*Assignment:* Starting with the line containing "(** *** The whole filter *)" and going on through the line containing "simpl; rewrite ?insert_snoc_new, ?Hp, ?Hsame, ?lookup_snoc_new);", return the lines of the data below exactly, and only those.

*Records for this exercise:*
Lemma write_filtered_spec (mode : picture_extraction_mode)
    (map f0 : BitstreamMap_t) (spspps : Z) (c : first_cut_state)
    (p jump : Z) (n : nat) :
  mode <> PICTURE_UNFILTERED ->
  arrays_len f0 n -> 0 <= spspps -> 0 <= p -> spspps + p <= Z.of_nat n ->
  (forall k, 0 <= k < spspps -> is_Some (sample_at map k)) ->
  (forall i, 0 <= i < p ->
     exists id, aget (temporary_sample_id c) (second_cut_index mode jump i)
                = Done id /\ is_Some (sample_at map id)) ->
  exists f,
    write_filtered mode map spspps c p jump f0 = Done f /\
    arrays_len f n /\
    sample_count f = spspps + temporary_totalsamples_idr c /\
    sample_count_idr f = temporary_totalsamples_idr c /\
    sample_dts f = sample_dts f0 /\
    (forall k, 0 <= k < spspps -> sample_at f k = sample_at map k) /\
    (forall i, 0 <= i < p ->
       exists id, aget (temporary_sample_id c) (second_cut_index mode jump i)
                  = Done id /\
                  sample_at f (spspps + i) = sample_at map id) /\
    (forall k, spspps + p <= k -> sample_at f k = sample_at f0 k).
Proof.
  intros Hmode Hlen Hsp Hp Hfit Hsrc Hpick. unfold write_filtered.
  set (total := temporary_totalsamples_idr c).
  set (f1 := set_counts (spspps + total) total f0).
  (* the SPS and PPS *)
  set (I1 := fun (i : Z) (f : BitstreamMap_t) =>
               arrays_len f n /\
               sample_count f = spspps + total /\
               sample_count_idr f = total /\
               sample_dts f = sample_dts f0 /\
               (forall k, 0 <= k < i -> sample_at f k = sample_at map k) /\
               (forall k, i <= k -> sample_at f k = sample_at f0 k)).
  destruct (for_range_inv I1 (fun i f => copy_sample map i i f) 0 spspps f1)
    as (f2 & Hrun1 & Hl2 & Hc2 & Hi2 & Hd2 & Hlow2 & Hhigh2).
  { exact Hsp. }
  { unfold I1. repeat split; auto. intros; lia. }
  { intros i f Hi (Hl & Hc & Hci & Hd & Hlow & Hhigh).
    destruct (Hsrc i Hi) as [e He].
    destruct (copy_sample_spec map f i i n e Hl ltac:(lia) He)
      as (f' & Hcopy & Hl' & Hat & Hother & Hd' & Hc' & Hci').
    exists f'. split; [exact Hcopy|]. unfold I1.
    repeat split; try congruence.
    - intros k Hk. destruct (decide (k = i)) as [->|Hne]; [congruence|].
      rewrite Hother by exact Hne. apply Hlow. lia.
    - intros k Hk. rewrite Hother by lia. apply Hhigh. lia. }
  rewrite Hrun1. simpl.
  destruct (Z.le_gt_cases p 0) as [Hp0|Hp0].
  { rewrite for_range_empty by lia. exists f2. split; [reflexivity|].
    repeat split; auto.
    - intros i Hi. lia.
    - intros k Hk. apply Hhigh2. lia. }
  (* the chosen IDR *)
  set (I2 := fun (i : Z) (f : BitstreamMap_t) =>
               arrays_len f n /\
               sample_count f = spspps + total /\
               sample_count_idr f = total /\
               sample_dts f = sample_dts f0 /\
               (forall k, 0 <= k < spspps -> sample_at f k = sample_at map k) /\
               (forall j, 0 <= j < i ->
                  exists id,
                    aget (temporary_sample_id c) (second_cut_index mode jump j)
                    = Done id /\
                    sample_at f (spspps + j) = sample_at map id) /\
               (forall k, spspps + i <= k -> sample_at f k = sample_at f0 k)).
  destruct (for_range_inv I2
              (second_cut_body mode map spspps jump (temporary_sample_id c))
              0 p f2)
    as (f3 & Hrun2 & Hl3 & Hc3 & Hi3 & Hd3 & Hlow3 & Hmid3 & Hhigh3).
  { lia. }
  { unfold I2. repeat split; auto.
    - intros j Hj. lia.
    - intros k Hk. apply Hhigh2. lia. }
  { intros i f Hi (Hl & Hc & Hci & Hd & Hlow & Hmid & Hhigh).
    destruct (Hpick i Hi) as (id & Hid & [e He]).
    destruct (copy_sample_spec map f id (spspps + i) n e Hl ltac:(lia) He)
      as (f' & Hcopy & Hl' & Hat & Hother & Hd' & Hc' & Hci').
    exists f'. split.
    - unfold second_cut_body. unfold second_cut_index in Hid.
      destruct mode; [contradiction | |]; rewrite Hid; simpl; exact Hcopy.
    - unfold I2. repeat split; try congruence.
      + intros k Hk. rewrite Hother by lia. apply Hlow. exact Hk.
      + intros j Hj. destruct (decide (j = i)) as [->|Hne].
        * exists id. split; [exact Hid | congruence].
        * destruct (Hmid j ltac:(lia)) as (id' & Hid' & Hat').
          exists id'. split; [exact Hid'|]. rewrite Hother by lia. exact Hat'.
      + intros k Hk. rewrite Hother by lia. apply Hhigh. lia. }
  exists f3. split; [exact Hrun2|]. repeat split; auto.
Qed.

(** *** The whole filter *)

Lemma init_bitstream_map_success (p : nat) (entries : Z) (m : memory) :
  handles m !! p = Some None -> entries <> 0 ->
  six_callocs_succeed m = true ->
  init_bitstream_map p entries m
  = Done (SUCCESS,
          {| maps := maps m ++ [Some (zeroed_map entries)];
             handles := <[p := Some (length (maps m))]> (handles m);
             calloc_plan := drop 6 (calloc_plan m) |}).
Proof.
  intros Hp He Hok. unfold init_bitstream_map.
  rewrite (proj2 (load_handle_Done _ _ _) Hp). simpl.
  rewrite (proj2 (Z.eqb_neq _ _) He).
  destruct m as [ms hs plan]. simpl in Hp.
  assert (forall v, <[p := v]> hs !! p = Some v) as Hsame.
  { intros v. apply list_lookup_insert_eq. apply lookup_lt_is_Some. eauto. }
  unfold six_callocs_succeed in Hok. simpl in Hok.
  unfold calloc_array, calloc.
  destruct plan as [|[] [|[] [|[] [|[] [|[] [|[] plan]]]]]];
    try discriminate Hok;
    repeat (simpl;
            unfold store_handle, store_map, free_map, set_handles, set_maps,
              set_calloc_plan;
            simpl; rewrite ?insert_snoc_new, ?Hp, ?Hsame, ?lookup_snoc_new);
    reflexivity.
Qed.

*Exercise output:*
(** *** The whole filter *)

Lemma init_bitstream_map_success (p : nat) (entries : Z) (m : memory) :
  handles m !! p = Some None -> entries <> 0 ->
  six_callocs_succeed m = true ->
  init_bitstream_map p entries m
  = Done (SUCCESS,
          {| maps := maps m ++ [Some (zeroed_map entries)];
             handles := <[p := Some (length (maps m))]> (handles m);
             calloc_plan := drop 6 (calloc_plan m) |}).
Proof.
  intros Hp He Hok. unfold init_bitstream_map.
  rewrite (proj2 (load_handle_Done _ _ _) Hp). simpl.
  rewrite (proj2 (Z.eqb_neq _ _) He).
  destruct m as [ms hs plan]. simpl in Hp.
  assert (forall v, <[p := v]> hs !! p = Some v) as Hsame.
  { intros v. apply list_lookup_insert_eq. apply lookup_lt_is_Some. eauto. }
  unfold six_callocs_succeed in Hok. simpl in Hok.
  unfold calloc_array, calloc.
  destruct plan as [|[] [|[] [|[] [|[] [|[] [|[] plan]]]]]];
    try discriminate Hok;
    repeat (simpl;
            unfold store_handle, store_map, free_map, set_handles, set_maps,
              set_calloc_plan;
            simpl; rewrite ?insert_snoc_new, ?Hp, ?Hsame, ?lookup_snoc_new);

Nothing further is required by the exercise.